FDA Asks Small Dispensers to Report Drug Tracking Info
Published Date: 11/21/2025
Notice
Summary
The FDA is asking small medicine dispensers to share info about how they track prescription drugs to keep the supply chain safe and secure. This new info collection is part of a law that helps trace medicines electronically, making sure they’re real and safe. Comments on this plan are open until December 22, 2025, and it could affect small dispensers’ paperwork and processes.
Analyzed Economic Effects
4 provisions identified: 0 benefits, 4 costs, 0 mixed.

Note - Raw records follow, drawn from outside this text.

Lemma Delete_ok b t : buf_ok b -> 0 <= t -> t <> LOG_ONLY_PRERELEASE -> buf_ok (Delete b t).1.
Proof.
  intros Hb H0 Hne. destruct (Z.le_gt_cases LOG_TYPE_MAX t).
  { unfold Delete. by destruct (Z.leb_spec LOG_TYPE_MAX t); [|lia]. }
  destruct (Delete b t) as [b' ret] eqn:E.
  destruct (Delete_cases b t b' ret Hb ltac:(lia) E) as (Hl & _ & HF & Hnx & _ & _ & Hlen & Hs).
  destruct Hb as [_ Hnd Hfr Hln Hrd Hacc Hbd].
  assert (hilogDataList b' `sublist_of` hilogDataList b) as Hsub by (rewrite Hl; apply sublist_filter).
  assert (ConvertBufType t = t) as Hconv by (unfold ConvertBufType; by destruct (Z.eqb_spec t LOG_ONLY_PRERELEASE)).
  pose proof (dsize_range t _ Hln) as Hds. rewrite Hconv in Hds.
  assert (forall t', tsize t' (hilogDataList b') =
    tsize t' (hilogDataList b) - if decide (t' = t) then dsize t (hilogDataList b) else 0) as Hts.
  { intros t'. rewrite Hl, tsize_without, Hconv. repeat case_decide; congruence || lia. }
  split; simpl; try done.
  - eapply sublist_NoDup; [exact Hnd | by apply fmap_sublist].
  - rewrite Hnx. by eapply sublist_Forall.
  - by eapply sublist_Forall.
  - by eapply readers_follow_ok.
  - intros t' Ht'. rewrite Hs, Hts by done. specialize (Hbd t' Ht'). case_decide; subst.
    + rewrite Hacc by done. unfold MAX_BUFFER_SIZE, MAX_LOG_LEN in *. apply wrapu_small. lia.
    + rewrite Hacc by done. lia.
  - intros t' Ht'. rewrite Hts. specialize (Hbd t' Ht'). case_decide; lia.
Qed.

(** ** What a reader receives *)

Lemma slen_num_go radix fuel n acc : slen (num_go radix fuel n acc) <= Z.of_nat fuel + slen acc.
Proof.
  revert n acc; induction fuel as [|fuel IH]; intros n acc; cbn [num_go]; [lia|].
  destruct (n <? radix); [rewrite slen_cons; lia|]. etransitivity; [apply IH|]. rewrite slen_cons. lia.
Qed.

Lemma slen_to_string z : 0 <= z < 2 ^ 64 -> slen (to_string z) <= 64.
Proof.
  intros Hz. unfold to_string. destruct (Z.ltb_spec z 0); [lia|]. unfold Num2Str.
  etransitivity; [apply slen_num_go|]. change (slen "") with 0.
  assert (Z.log2 z < 64); [|pose proof (Z.log2_nonneg z); lia].
  destruct (Z.eq_dec z 0) as [->|]; [done|]. apply Z.log2_lt_pow2; lia.
Qed.

Lemma GenerateHilogMsgInside_ok c msg t :
  slen msg <= 4000 -> 0 <= t < LOG_TYPE_MAX ->
  exists m, GenerateHilogMsgInside c msg t = Some m /\ msg_wf m /\ insert_invalid m = false /\ msg_type m = t.
Proof.
  intros Hm Ht. unfold GenerateHilogMsgInside. pose proof (slen_nonneg msg).
  unfold LOG_TYPE_MAX, sizeof_HilogMsg, MAX_LOG_LEN in *.
  change (slen "HiLog") with 5.
  rewrite (wrapu_small 16) by lia. destruct (Z.ltb_spec 4096 (28 + (5 + 1 + slen msg + 1))); [lia|].
  rewrite !(wrapu_small 64) by (rewrite ?wrapu_small; lia).
  unfold memcpy_s. destruct (_ && _) eqn:E1; [|lia]. destruct ((_ <? _) && (slen msg + 1 <=? _)) eqn:E2; [|lia].
  simpl. eexists. split; [done|]. rewrite (Z.mod_small t) by lia. split; [|split; [|done]].
  - unfold msg_wf. cbn -[wrapu Z.pow]. repeat match goal with |- _ /\ _ => split end;
      try apply wrapu_range; unfold LOG_INFO; lia.
  - unfold insert_invalid, CONTENT_LEN, MAX_TAG_LEN, MAX_LOG_LEN, LOG_TYPE_MAX, sizeof_HilogMsg.
    cbn -[wrapu]. rewrite wrapu_small; lia.
Qed.

Lemma skip_notice_Some c n : 0 <= n < 2 ^ 32 -> exists d, skip_notice c n = Some d.
Proof.
  intros Hn. unfold skip_notice.
  destruct (GenerateHilogMsgInside_ok c ("========Slow reader missed log lines: " +:+ to_string n) LOG_CORE)
    as (m & -> & _); [|done|by eexists].
  rewrite slen_app. pose proof (slen_to_string n ltac:(lia)).
  change (slen "========Slow reader missed log lines: ") with 38. lia.
Qed.

Section stream.
Context (regex_search : string -> string -> option bool) (f : LogFilter).

Definition wanted (d : HilogData) : Prop := LogMatchFilter regex_search f d = Some true.

#[export] Instance wanted_dec d : Decision (wanted d).
Proof. unfold wanted. apply _. Defined.

(** The lines a reader has not seen yet and asks for. *)
Definition outstanding (b : HilogBuffer) (r : BufferReader) : list HilogData :=
  filter wanted (pending_nodes (hilogDataList b) r).*2.

(** One query of an attached reader. *)
Lemma Query_step b c id tailCount r b' res :
  buf_ok b -> m_logReaders b !! id = Some r -> r_msgList r = true ->
  Query regex_search b c f id tailCount = (b', res) ->
  exists r', m_logReaders b' !! id = Some r' /\ r_msgList r' = true /\ hilogDataList b' = hilogDataList b /\
    r_skipped r' = 0 /\
    (r_skipped r <> 0 -> pending_nodes (hilogDataList b) r' = pending_nodes (hilogDataList b) r /\
       exists d, res = QLine d /\ skip_notice c (r_skipped r) = Some d) /\
    (r_skipped r = 0 ->
       match res with
       | QLine d => outstanding b r = d :: outstanding b' r'
       | QNone => outstanding b r = [] /\ pending_nodes (hilogDataList b) r' = []
       | QThrow => outstanding b r = outstanding b' r'
       end).
Proof.
  intros Hb Hr Hml HQ. unfold Query, GetReader in HQ. rewrite Hr, Hml in HQ. simpl in HQ.
  pose proof (bo_readers _ Hb id r Hr) as [Hsk _].
  destruct (Z.eqb_spec (r_skipped r) 0) as [H0|Hne].
  - destruct (scan _ _ _) as [pos res0] eqn:Es. simplify_eq. simpl.
    rewrite lookup_insert_eq. eexists. split; [done|]. simpl. do 3 (split; [done|]). split; [done|].
    intros _. destruct (from_pos_suffix (r_pos r) (hilogDataList b)) as [pre Epre].
    apply scan_spec in Es as (seen & rest & El & Hres). pose proof (bo_nodup _ Hb) as Hnd.
    rewrite El in Epre.
    assert (from_pos (begin rest) (hilogDataList b) = rest) as Hrest.
    { rewrite Epre, app_assoc in Hnd |- *. by apply from_begin_suffix. }
    unfold outstanding, pending_nodes. simpl. rewrite El, fmap_app, filter_app.
    assert (forall l : list node, Forall (fun n => LogMatchFilter regex_search f n.2 = Some false) l ->
      filter wanted l.*2 = []) as Hnone.
    { induction 1 as [|n l Hn _ IH]; [done|]. rewrite fmap_cons, filter_cons_False; [done|].
      unfold wanted. congruence. }
    destruct res as [d| |].
    + destruct Hres as (seen' & i & -> & -> & Hm & Hall). rewrite Hrest, fmap_app, filter_app, (Hnone _ Hall).
      simpl. by rewrite filter_cons_True.
    + destruct Hres as (-> & -> & Hall). by rewrite (Hnone _ Hall).
    + destruct Hres as (seen' & n & -> & -> & Hm & Hall). rewrite Hrest, fmap_app, filter_app, (Hnone _ Hall).
      simpl. rewrite filter_cons_False; [done|]. unfold wanted. congruence.
  - destruct (skip_notice_Some c (r_skipped r) Hsk) as [d Hd]. rewrite Hd in HQ. simplify_eq. simpl.
    rewrite lookup_insert_eq. eexists. split; [done|]. simpl. do 3 (split; [done|]). split; [|done].
    intros _. split; [done|]. by exists d.
Qed.
End stream.

(** ** The invariant holds in every reachable state *)

Lemma Insert_ok maxsz b msg isFull :
  limits_ok maxsz -> buf_ok b -> msg_wf msg -> buf_ok (Insert maxsz b msg isFull).1.1.1.
Proof.
  intros Hlim Hb Hmsg. destruct (insert_invalid msg) eqn:Ev.
  { unfold Insert. by rewrite Ev. }
  destruct (Insert maxsz b msg isFull) as [[[b' full] ret] ntf] eqn:E.
  by destruct (Insert_cases maxsz b msg isFull b' full ret ntf Hlim Hb Hmsg Ev E) as (k & Hb' & _).
Qed.

Lemma CreateBufReader_ok b id cb : buf_ok b -> buf_ok (CreateBufReader b id cb).
Proof.
  intros Hb. unfold CreateBufReader. destruct (m_logReaders b !! id); [done|].
  by apply (set_reader_ok b id (mkBufferReader it_singular false 0 cb)).
Qed.

Lemma RemoveBufReader_ok b id : buf_ok b -> buf_ok (RemoveBufReader b id).
Proof.
  intros [H1 H2 H3 H4 H5 H6 H7]. split; simpl; try done.
  intros k r [_ Hk]%lookup_delete_Some. by eapply H5.
Qed.

Lemma set_stats_ok b s : buf_ok b -> buf_ok (set_stats b s).
Proof. by intros [H1 H2 H3 H4 H5 H6 H7]; split. Qed.

Lemma SetBuffLen_ok maxsz t sz : limits_ok maxsz -> 0 <= t -> limits_ok (SetBuffLen maxsz t sz).1.
Proof.
  intros [Hl Hm] Ht. unfold SetBuffLen. case_goal; try done. split; simpl; [by rewrite aset_length|].
  intros t' Ht'. destruct (Z.eq_dec t t') as [->|].
  - rewrite aget_aset_eq by (unfold LOG_TYPE_MAX in *; lia). unfold MIN_BUFFER_SIZE in *. blia.
  - rewrite aget_aset_ne by lia. by apply Hm.
Qed.

Lemma empty_ok st sk : buf_ok (mkHilogBuffer (replicate 6 0) [] 0 ∅ st sk).
Proof.
  split; simpl; try done; [constructor|constructor|].
  intros t Ht. unfold LOG_TYPE_MAX in Ht.
  assert (t = 0 \/ t = 1 \/ t = 2 \/ t = 3 \/ t = 4 \/ t = 5) as Hc by lia.
  by destruct Hc as [->|[->|[->|[->|[->| ->]]]]].
Qed.

Lemma InitBuffLen_ok gbs maxsz : limits_ok maxsz -> limits_ok (InitBuffLen gbs maxsz).
Proof. intros Hl. unfold InitBuffLen. simpl. by repeat apply SetBuffLen_ok. Qed.

Lemma InitBuffHead_ok clk maxsz b : limits_ok maxsz -> buf_ok b -> buf_ok (InitBuffHead clk maxsz b).
Proof.
  intros Hlim. unfold InitBuffHead.
  assert (Forall (fun i => 0 <= i < LOG_TYPE_MAX) [0; 1; 2; 3; 4; 5]) as Hall by (by repeat constructor).
  revert b. induction Hall as [|i l Hi _ IH]; intros b Hb; [done|]. cbn [foldl]. apply IH.
  case_bool_decide as Hinv; [done|].
  destruct (GenerateHilogMsgInside_ok (clk i) ("========Zeroth log of type: " +:+ LogType2Str i) i)
    as (m & -> & Hm & _); [|done|].
  - assert (slen (LogType2Str i) <= 100); [|rewrite slen_app; change (slen "========Zeroth log of type: ") with 28; lia].
    unfold LOG_TYPE_MAX in Hi. assert (i = 0 \/ i = 1 \/ i = 2 \/ i = 3 \/ i = 4 \/ i = 5) as Hc by lia.
    by destruct Hc as [->|[->|[->|[->|[->| ->]]]]]; vm_compute.
  - pose proof (Insert_ok maxsz b m false Hlim Hb Hm) as Hok. by destruct (Insert maxsz b m false) as [[[? ?] ?] ?].
Qed.

(** ** Deleting prerelease lines

    [Insert] accounts them to the core type, [Delete] subtracts them from the
    counter of their own type.  With [lost] the bytes that were removed that
    way, the counters are off by [skew lost]. *)

Definition skew (lost t : Z) : Z :=
  if t =? LOG_CORE then lost else if t =? LOG_ONLY_PRERELEASE then - lost else 0.

(** A type whose counter has not come near its wrap-around. *)
Definition sane (lost t : Z) : Prop := t = LOG_CORE -> lost < 2 ^ 63.

Record accounted (lost : Z) (b : HilogBuffer) : Prop := {
  ac_lost : 0 <= lost;
  ac_acc : forall t, 0 <= t < LOG_TYPE_MAX -> aget (sizeByType b) t = u64 (tsize t (hilogDataList b) + skew lost t);
  ac_bound : forall t, 0 <= t < LOG_TYPE_MAX -> sane lost t -> tsize t (hilogDataList b) <= MAX_BUFFER_SIZE + MAX_LOG_LEN;
}.

Lemma skew_0 t : skew 0 t = 0.
Proof. unfold skew. by repeat case_match. Qed.

Lemma accounted_ok b : buf_wf b -> accounted 0 b <-> buf_ok b.
Proof.
  intros Hw. split.
  - intros [_ Ha Hb]. assert (forall t, 0 <= t < LOG_TYPE_MAX -> tsize t (hilogDataList b) <= MAX_BUFFER_SIZE + MAX_LOG_LEN) as Hb'
      by (intros t Ht; by apply Hb).
    destruct Hw as [H1 H2 H3 H4 H5]. split; try done. intros t Ht. rewrite Ha, skew_0, Z.add_0_r by done.
    pose proof (tsize_nonneg t _ H4). specialize (Hb' t Ht). unfold MAX_BUFFER_SIZE, MAX_LOG_LEN in *. apply wrapu_small. lia.
  - intros [_ _ _ Hl _ Ha Hb]. split; [done| |by auto]. intros t Ht. rewrite Ha, skew_0, Z.add_0_r by done.
    pose proof (tsize_nonneg t _ Hl). specialize (Hb t Ht). unfold MAX_BUFFER_SIZE, MAX_LOG_LEN in *. symmetry. apply wrapu_small. lia.
Qed.

(** The dropping loop, with a counter that is off by [off]. *)
Lemma drop_loop_room sk max bt off rest :
  forall sizes rs full sizes' rs' rest',
  drop_loop sk max bt sizes rs rest = (full, sizes', rs', rest') ->
  0 <= bt < Z.of_nat (length sizes) -> aget sizes bt = u64 (tsize bt rest + off) ->
  exists k, rest' = evict bt k rest /\ length sizes' = length sizes /\ aget sizes' bt = u64 (tsize bt rest' + off) /\
    (forall t, 0 <= t -> t <> bt -> aget sizes' t = aget sizes t) /\
    (full = false -> over_threshold (aget sizes' bt) max = false \/ tsize bt rest' = 0).
Proof.
  induction rest as [|[id d] rest IH]; intros sizes rs full sizes' rs' rest' H Hbt Hsz; simpl in H.
  { simplify_eq. exists 0%nat. repeat split; try done. by right. }
  destruct (over_threshold (aget sizes bt) max) eqn:Eo; simpl in H.
  2:{ simplify_eq. exists 0%nat. repeat split; try done. by left. }
  rewrite tsize_cons in Hsz.
  destruct (Z.eqb_spec (ConvertBufType (d_type d)) bt) as [Ht|Ht]; simpl in H.
  - rewrite decide_True in Hsz by done. simpl in Hsz.
    destruct (IsItemUsed sk rs (it_node id)).
    { simplify_eq. exists 0%nat. rewrite tsize_cons, decide_True by done. by repeat split. }
    rewrite Ht in H. apply IH in H as (k & -> & Hlen & Hs' & Ho & Hend).
    + exists (S k). simpl. rewrite decide_True by done. rewrite aset_length in Hlen. repeat split; try done.
      intros t Ht0 Hne. rewrite Ho by done. apply aget_aset_ne; lia.
    + by rewrite aset_length.
    + rewrite aget_aset_eq by done. rewrite Hsz, wrapu_sub_l. f_equal. lia.
  - rewrite decide_False in Hsz by done.
    destruct (drop_loop sk max bt sizes rs rest) as [[[f s] r] kept] eqn:E. simplify_eq.
    apply IH in E as (k & -> & Hlen & Hs' & Ho & Hend); [|done|by rewrite Z.add_0_l in Hsz].
    exists k. destruct k; simpl; rewrite ?decide_False by done; rewrite ?evict_0, tsize_cons, decide_False in * by done;
      by repeat split.
Qed.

Small dispensers asked to complete DSCSA assessment
If you run a medicine dispenser with 25 or fewer full‑time employees, FDA is asking you (or an entity representing you) to answer an assessment questionnaire about electronic package‑level drug tracing. FDA estimates 922 respondents will complete the questionnaire, that it will take about 2 hours to compile answers and respond, and that respondents will have 45 days to complete the questionnaire after the link is posted.
Required coordination with third‑party partners
FDA expects respondents to coordinate with third‑party entities (like solution providers, wholesale distributors, or consultants). For screener questions, FDA estimates 692 respondents will make 1,384 disclosures at about 0.1 hour each; for full assessment responses, FDA estimates 461 respondents will coordinate with two partners at about 2 hours per coordination.
Large email outreach to industry contacts
FDA plans to send 18,430 invitation emails to firms on its industry stakeholder list asking them to consider the assessment. The agency estimates it will take about 0.1 hour (6 minutes) to read each invitation and decide whether to participate.
Recordkeeping recommendation for one year
FDA recommends that respondents keep records generated while answering the assessment and retain questionnaire responses for at least 1 year after FDA publishes its final report. FDA estimates recordkeeping will take about 0.5 hour per responding entity.